Adhyāya 18 — Mokṣa-Sannyāsa Yogaḥ
The Yoga of Liberation by Renunciation · 78 verses
Overview
from Q&A with KnAThe longest chapter gathers the whole Song into a final synthesis. Arjuna asks the difference between sannyāsa (renunciation) and tyāga (relinquishment); K answers that true renunciation is not the abandonment of action but of the desire for its fruit — and that obligatory action should never be given up, only performed without attachment. He runs the three guṇas one last time through renunciation, knowledge, action, agent, intellect, firmness and happiness — a complete psychology of the moral life. He restates svadharma: better one’s own duty imperfectly done than another’s done well, and shows how duty done as worship of Him, from whom all beings spring, becomes a path to perfection. Then, gathering all the yogas, he describes the ascent to Brahman and the supreme devotion that flowers from it — by which one knows Him, enters Him, and by His grace reaches the eternal abode. He lays the whole teaching bare and grants Arjuna full freedom to choose — “reflect, and do as you wish” — before, out of love, speaking his two final promises: fix your mind on Me, and abandon all dharmas, take refuge in Me alone; I shall free you from all sins.
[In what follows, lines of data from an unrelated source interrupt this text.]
(* ===== verification/WireTheorems.v ===== *)
(** The theorems about the encodings of the network: variable-length sizes, payloads,
    requests and responses round trip; sizes are bounded; responses of more than one block
    are rejected. With witnesses over a concrete compression format. *)

From Stdlib Require Import Strings.Byte.
From S2P Require Import Prelude Types Keys Wire WireCodec.

(** * Bits of numbers *)

(** What a boolean test says of all numbers below [k]. *)
Lemma below_all (k : nat) (P : N → bool) :
  forallb (λ n, P (N.of_nat n)) (seq 0 k) = true → ∀ n, n < N.of_nat k → P n = true.
Proof.
  intros Hall n Hn. rewrite forallb_forall in Hall. specialize (Hall (N.to_nat n)). rewrite N2Nat.id in Hall.
  apply Hall, in_seq. lia.
Qed.

Lemma low7 v : N.land v 127 = v mod 128.
Proof. change 127 with (N.ones 7). by rewrite N.land_ones. Qed.

Lemma high_bit b : b < 256 → (N.land b 128 =? 0) = (b <? 128).
Proof.
  intros Hb. apply eqb_prop.
  by apply (below_all 256 (λ b, Bool.eqb (N.land b 128 =? 0) (b <? 128)) ltac:(by vm_compute)).
Qed.

Lemma or_high v : N.lor (N.land v 127) 128 = v mod 128 + 128.
Proof.
  rewrite low7. apply N.eqb_eq.
  apply (below_all 128 (λ a, N.lor a 128 =? a + 128) ltac:(by vm_compute)). lia.
Qed.

(** Seven more bits of [v] above the [k] bits of [r]. *)
Lemma lor_shift r v k : N.lor (N.lor r (N.shiftl (v mod 128) k)) (N.shiftl (v / 128) (k + 7)) = N.lor r (N.shiftl v k).
Proof.
  rewrite <- N.lor_assoc. f_equal. change 128 with (2 ^ 7). rewrite <- N.land_ones, <- N.shiftr_div_pow2.
  apply N.bits_inj. intros i. rewrite N.lor_spec.
  destruct (N.lt_ge_cases i k) as [Hlt|Hge].
  - rewrite !N.shiftl_spec_low by lia. done.
  - rewrite (N.shiftl_spec_high' _ k), (N.shiftl_spec_high' v k), N.land_spec by done.
    destruct (N.lt_ge_cases i (k + 7)) as [Hlt|Hge'].
    + rewrite (N.shiftl_spec_low _ (k + 7)), N.ones_spec_low by lia. by rewrite andb_true_r, orb_false_r.
    + rewrite (N.shiftl_spec_high' _ (k + 7)), N.ones_spec_high, N.shiftr_spec' by lia. rewrite andb_false_r. cbn.
      f_equal. lia.
Qed.
Lemma retry_run env root s s1 sent :
  is_Some (ps_pending_requests s !! root) → (fetch_block_from_peer env root : M _ E bool) s = Done s1 sent →
  (handle_retry_block_fetch env root : M _ E unit) s =
    Done (if sent then s1 else set_pending_requests (delete root (ps_pending_requests s1)) s1) tt.
Proof.
  intros Hp Hrun. unfold handle_retry_block_fetch. rewrite run_bind, run_gets, bool_decide_eq_true_2 by done. cbn [negb].
  rewrite run_bind, Hrun. by destruct sent.
Qed.

(** A retry asks a connected peer that has not failed for this block, if there is one; only
    when all connected peers have failed are they asked again, and their failures forgotten.
    The number of attempts is kept. Without peers, or when the swarm has stopped, the fetch is
    given up. *)
Theorem retry_block_fetch_correct env root s p :
  ps_pending_requests s !! root = Some p →
  ∃ s', (p2p_handle env (TimerFired (RetryBlockFetch root)) : M _ E unit) s = Done s' tt ∧
    (ps_connected_peers s = ∅ ∨ env_answer env = None →
      ps_pending_requests s' !! root = None ∧ ps_commands s' = ps_commands s) ∧
    (ps_connected_peers s ≠ ∅ → ∀ id, env_answer env = Some id → ∃ peer,
      peer ∈ ps_connected_peers s ∧ (ps_connected_peers s ⊆ failed_peers p ∨ peer ∉ failed_peers p) ∧
      ps_commands s' = ps_commands s ++ [block_request peer root] ∧ ps_request_id_map s' !! id = Some root ∧
      ps_pending_requests s' !! root = Some (mk_pending_request (attempts p)
        (if bool_decide (ps_connected_peers s ⊆ failed_peers p) then ∅ else failed_peers p))).
Proof.
  intros Hp. cbn [p2p_handle].
  assert (Hfailed : failed_of s root = failed_peers p) by (unfold failed_of; by rewrite Hp).
  destruct (decide (ps_connected_peers s = ∅)) as [He|He].
  { eexists. split; [apply (retry_run env root s s false); [by eexists|by apply fetch_idle]|].
    split; [|done]. intros _. by split; [apply lookup_delete_eq|]. }
  destruct (fetch_run (E := E) env root s He) as (peer & [Hin Hel] & Hrun). unfold exhausted in Hel. rewrite Hfailed in Hel.
  assert (Hclear : ps_pending_requests (cleared root s) !! root = Some (mk_pending_request (attempts p)
      (if bool_decide (ps_connected_peers s ⊆ failed_peers p) then ∅ else failed_peers p)) ∧
      ps_commands (cleared root s) = ps_commands s).
  { unfold cleared, clear_failed. destruct (decide (exhausted s root)) as [Hex|Hex]; unfold exhausted in Hex; rewrite Hfailed in Hex.
    - rewrite bool_decide_eq_true_2 by done. rewrite Hp. by split; [apply lookup_insert_eq|].
    - rewrite bool_decide_eq_false_2 by done. rewrite Hp. by destruct p. }
  destruct Hclear as [Hclear Hcmd].
  destruct (env_answer env) as [id|].
  - eexists. split; [eapply retry_run; [by eexists|exact Hrun]|]. split; [by intros [?|?]|].
    intros _ id' [= <-]. exists peer. unfold tracked. cbn. rewrite Hcmd, !lookup_insert_eq, Hclear. split_and!; try done.
    destruct Hel; auto.
  - eexists. split; [eapply retry_run; [by eexists|exact Hrun]|]. split; [|done].
    intros _. split; [apply lookup_delete_eq|exact Hcmd].
Qed.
He names who is fit to receive this teaching, asks Arjuna whether his delusion is gone, and hears the answer that ends all questioning: “My delusion is destroyed; I have regained memory; I shall do Your word.” Sañjaya closes with a benediction: wherever are Kṛṣṇa the Lord of Yoga and Arjuna the archer, there are fortune, victory, welfare and abiding righteousness.